> _Exercise brief_: Every line below from the one containing "intros Hw. pose proof Hw as [Hf Hr]. unfold Write." through the one containing "set (w1 := Writer" must be transcribed exactly. Omit all lines outside that stretch.

> _Information_:
(* ===== verification/Bufio.v ===== *)
(** * Buffered input

    The part of Go's [bufio.Reader] and [io.ReadFull] that the parser and the
    benchmark clients use.  A connection is the bytes that will arrive on it
    and the error that ends it; how they are split over packets does not
    matter to these functions, only the size of the buffer does. *)

From S2P Require Import Prelude.

Inductive read_error := EOF | Timeout | IOError.

Global Instance read_error_eq_dec : EqDecision read_error.
Proof. solve_decision. Defined.

Record reader := Reader { unread : bytes; rd_err : read_error }.

(** [bufio.NewReader]'s buffer. *)
Definition bufSize : nat := 4096.

(** The largest allocation the runtime accepts on 64-bit Linux. *)
Definition maxAlloc : Z := 2 ^ 48.

Definition consume (n : nat) : M reader unit :=
  modify (fun r => Reader (drop n (unread r)) (rd_err r)).

(** The prefix of [s] up to and including the first [delim]. *)
Fixpoint through (delim : ascii) (s : bytes) : option bytes :=
  match s with
  | [] => None
  | c :: s' => if decide (c = delim) then Some [c]
               else l ← through delim s'; Some (c :: l)
  end.

Inductive slice_error := ErrBufferFull | ReadErr (e : read_error).

(** [ReadSlice]: a line that fits the buffer; a full buffer without the
    delimiter is consumed, and so is what is left before the end. *)
Definition ReadSlice (delim : ascii) : M reader (bytes + slice_error) :=
  s ← gets unread;
  match through delim (take bufSize s) with
  | Some line => consume (length line) ;; mret (inl line)
  | None =>
      if decide (bufSize <= length s)%nat
      then consume bufSize ;; mret (inr ErrBufferFull)
      else e ← gets rd_err; consume (length s) ;; mret (inr (ReadErr e))
  end.

(** [ReadString]: a line of any length. *)
Definition ReadString (delim : ascii) : M reader (bytes + read_error) :=
  s ← gets unread;
  match through delim s with
  | Some line => consume (length line) ;; mret (inl line)
  | None => e ← gets rd_err; consume (length s) ;; mret (inr e)
  end.

(** [make([]byte, n)] followed by [io.ReadFull] into it; [None] is a short read.
    A length that is negative or too large panics. *)
Definition make_read (n : Z) : M reader (option bytes) :=
  if (n <? 0) || (maxAlloc <? n) then panic
  else
    s ← gets unread;
    consume (Z.to_nat n) ;;
    mret (if n <=? len s then Some (take (Z.to_nat n) s) else None).

(** ** Lemmas *)

Lemma through_spec d s line :
  through d s = Some line -> exists l rest, line = l ++ [d] /\ s = line ++ rest /\ (d ∉ l).
Proof.
  revert line. induction s as [|c s IH]; intros line; simpl; [done|].
  case_decide as Hc.
  - intros [= <-]. exists [], s. subst. split_and!; [done..|set_solver].
  - destruct (through d s) as [l0|]; simpl; [|done]. intros [= <-].
    destruct (IH l0 eq_refl) as (l & rest & -> & -> & Hn). exists (c :: l), rest.
    split_and!; [done..|]. intros [->|?]%elem_of_cons; done.
Qed.

Lemma through_app d l rest : d ∉ l -> through d (l ++ [d] ++ rest) = Some (l ++ [d]).
Proof.
  induction l as [|c l IH]; intros Hn; simpl; [by rewrite decide_True|].
  apply not_elem_of_cons in Hn as [Hc Hn]. rewrite decide_False by congruence.
  change (d :: rest) with ([d] ++ rest). by rewrite IH.
Qed.

Lemma through_None d s : through d s = None -> d ∉ s.
Proof.
  induction s as [|c s IH]; simpl; [set_solver|]. case_decide as Hc; [done|].
  destruct (through d s); simpl; [done|]. intros _ [->|?]%elem_of_cons; [done|by apply IH].
Qed.

(** A line within the buffer is returned whole. *)
Lemma ReadSlice_line d l rest e :
  d ∉ l -> (length l < bufSize)%nat ->
  ReadSlice d (Reader (l ++ [d] ++ rest) e) = Done (inl (l ++ [d]), Reader rest e).
Proof.
  intros Hd Hl. unfold ReadSlice, mbind, M_bind, gets. cbn [unread].
  rewrite take_app_ge, (take_app_ge [d]) by (simpl; lia).
  rewrite through_app by done. unfold consume, modify. cbn [unread rd_err].
  rewrite app_assoc, drop_app_length. done.
Qed.

(** What [ReadSlice] returns and leaves. *)
Lemma ReadSlice_cases d s e :
  (exists l rest, s = l ++ [d] ++ rest /\ (d ∉ l) /\ (length l < bufSize)%nat /\
     ReadSlice d (Reader s e) = Done (inl (l ++ [d]), Reader rest e)) \/
  ((bufSize <= length s)%nat /\ (d ∉ take bufSize s) /\
     ReadSlice d (Reader s e) = Done (inr ErrBufferFull, Reader (drop bufSize s) e)) \/
  ((length s < bufSize)%nat /\ (d ∉ s) /\
     ReadSlice d (Reader s e) = Done (inr (ReadErr e), Reader [] e)).
Proof.
  destruct (through d (take bufSize s)) as [line|] eqn:E.
  - left. destruct (through_spec _ _ _ E) as (l & rest & -> & Hs & Hn).
    exists l, (rest ++ drop bufSize s).
    assert (Heq : s = l ++ [d] ++ rest ++ drop bufSize s).
    { rewrite <- (take_drop bufSize s) at 1. rewrite Hs. by rewrite <- !app_assoc. }
    assert (Hlen : (length l < bufSize)%nat).
    { apply (f_equal length) in Hs. rewrite length_take, !length_app in Hs. cbn [length] in Hs. lia. }
    split_and!; [done..|]. rewrite Heq at 1. by apply ReadSlice_line.
  - right. apply through_None in E as Hn. unfold ReadSlice, mbind, M_bind, gets. cbn [unread rd_err].
    rewrite E. case_decide as Hl; [left|right].
    + by split_and!.
    + rewrite take_ge in Hn by lia. split_and!; [lia|done|].
      unfold consume, modify. cbn [unread rd_err]. by rewrite drop_ge.
Qed.

Lemma ReadString_line d l rest e :
  d ∉ l -> ReadString d (Reader (l ++ [d] ++ rest) e) = Done (inl (l ++ [d]), Reader rest e).
Proof.
  intros Hd. unfold ReadString, mbind, M_bind, gets. cbn [unread].
  rewrite through_app by done. unfold consume, modify. cbn [unread rd_err].
  rewrite app_assoc, drop_app_length. done.
Qed.

Lemma make_read_exact n s rest e :
  len s = n -> n <= maxAlloc -> make_read n (Reader (s ++ rest) e) = Done (Some s, Reader rest e).
Proof.
  intros <- Hn. pose proof (len_nonneg s). pose proof (len_nonneg rest). unfold make_read.
  destruct (Z.ltb_spec (len s) 0); [lia|]. destruct (Z.ltb_spec maxAlloc (len s)); [lia|].
  cbn [orb]. unfold mbind, M_bind, gets, consume, modify, mret, M_ret. cbn [unread rd_err].
  rewrite len_app. destruct (Z.leb_spec (len s) (len s + len rest)); [|lia].
  unfold len. rewrite Nat2Z.id, take_app_length, drop_app_length. done.
Qed.

(** ** Buffered output

    [bufio.Writer] over a connection.  [room] is how many bytes the peer still
    accepts, [None] for any number: a write beyond that sends what fits and
    fails.  An error sticks to the writer. *)

Record writer := Writer { sent : bytes; buffered : bytes; room : option nat; failed : bool }.

Definition new_writer (room : option nat) : writer := Writer [] [] room false.

(** One [Write] on the connection: how many bytes of [p] it takes. *)
Definition taken (w : writer) (p : bytes) : nat :=
  match room w with None => length p | Some n => Nat.min n (length p) end.

Definition less_room (w : writer) (n : nat) : option nat :=
  match room w with None => None | Some m => Some (m - n)%nat end.

(** Send [p] past the buffer. *)
Definition send (p : bytes) (w : writer) : writer :=
  let n := taken w p in
  Writer (sent w ++ take n p) (buffered w) (less_room w n) (bool_decide (n < length p)%nat).

(** [Flush]; the result is [true] for success. *)
Definition Flush : M writer bool := fun w =>
  if failed w then Done (false, w)
  else if bool_decide (buffered w = []) then Done (true, w)
  else
    let w' := send (buffered w) w in
    Done (negb (failed w'),
          Writer (sent w') (drop (taken w (buffered w)) (buffered w)) (room w') (failed w')).

Definition available (w : writer) : nat := (bufSize - length (buffered w))%nat.

Definition append (p : bytes) (w : writer) : writer :=
  Writer (sent w) (buffered w ++ p) (room w) (failed w).

(** [Write] and [WriteString].  The loop of the library turns at most twice:
    it fills and flushes a buffer that is not empty, then sends the rest past
    it if that is still too long. *)
Definition Write (p : bytes) : M writer bool := fun w =>
  if failed w then Done (false, w)
  else if decide (length p <= available w)%nat then Done (true, append p w)
  else if bool_decide (buffered w = []) then
    let w' := send p w in Done (negb (failed w'), w')
  else
    let n := available w in
    match Flush (append (take n p) w) with
    | Done (true, w1) =>
        let p' := drop n p in
        if decide (length p' <= available w1)%nat then Done (true, append p' w1)
        else let w' := send p' w1 in Done (negb (failed w'), w')
    | r => r
    end.

(** Everything written so far, delivered or not. *)
Definition stream (w : writer) : bytes := sent w ++ buffered w.

(** A healthy writer: no error yet, the peer takes everything. *)
Definition healthy (w : writer) : Prop := failed w = false /\ room w = None.

Lemma send_healthy p w : healthy w ->
  send p w = Writer (sent w ++ p) (buffered w) None false.
Proof.
  intros [Hf Hr]. unfold send, taken, less_room. rewrite Hr, take_ge by lia.
  by rewrite bool_decide_eq_false_2 by lia.
Qed.

Lemma Flush_healthy w : healthy w -> Flush w = Done (true, Writer (stream w) [] None false).
Proof.
  intros Hw. pose proof Hw as [Hf Hr]. unfold Flush, stream. rewrite Hf.
  destruct (bool_decide_reflect (buffered w = [])) as [E|E].
  - rewrite E, app_nil_r. destruct w. simpl in *. by subst.
  - rewrite send_healthy by done. simpl. unfold taken. by rewrite Hr, drop_ge by lia.
Qed.

Lemma Write_healthy p w : healthy w ->
  exists w', Write p w = Done (true, w') /\ healthy w' /\ stream w' = stream w ++ p.
Proof.
  intros Hw. pose proof Hw as [Hf Hr]. unfold Write. rewrite Hf. unfold stream.
  case_decide; [exists (append p w); simpl; by rewrite <- app_assoc|].
  destruct (bool_decide_reflect (buffered w = [])) as [E|E].
  - rewrite send_healthy by done. simpl. eexists. split; [done|]. simpl. rewrite E, !app_nil_r. done.
  - rewrite Flush_healthy by done. unfold stream, append at 1 2. cbn [sent buffered].
    set (w1 := Writer _ [] None false). destruct (decide (length (drop (available w) p) <= available w1)%nat).
    + eexists. split; [reflexivity|]. simpl. rewrite <- !app_assoc. simpl. by rewrite take_drop.
    + rewrite send_healthy by done. eexists. split; [reflexivity|]. simpl.
      rewrite <- !app_assoc, app_nil_r. by rewrite take_drop.
Qed.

> _Finished task_:
  intros Hw. pose proof Hw as [Hf Hr]. unfold Write. rewrite Hf. unfold stream.
  case_decide; [exists (append p w); simpl; by rewrite <- app_assoc|].
  destruct (bool_decide_reflect (buffered w = [])) as [E|E].
  - rewrite send_healthy by done. simpl. eexists. split; [done|]. simpl. rewrite E, !app_nil_r. done.
  - rewrite Flush_healthy by done. unfold stream, append at 1 2. cbn [sent buffered].
    set (w1 := Writer _ [] None false). destruct (decide (length (drop (available w) p) <= available w1)%nat).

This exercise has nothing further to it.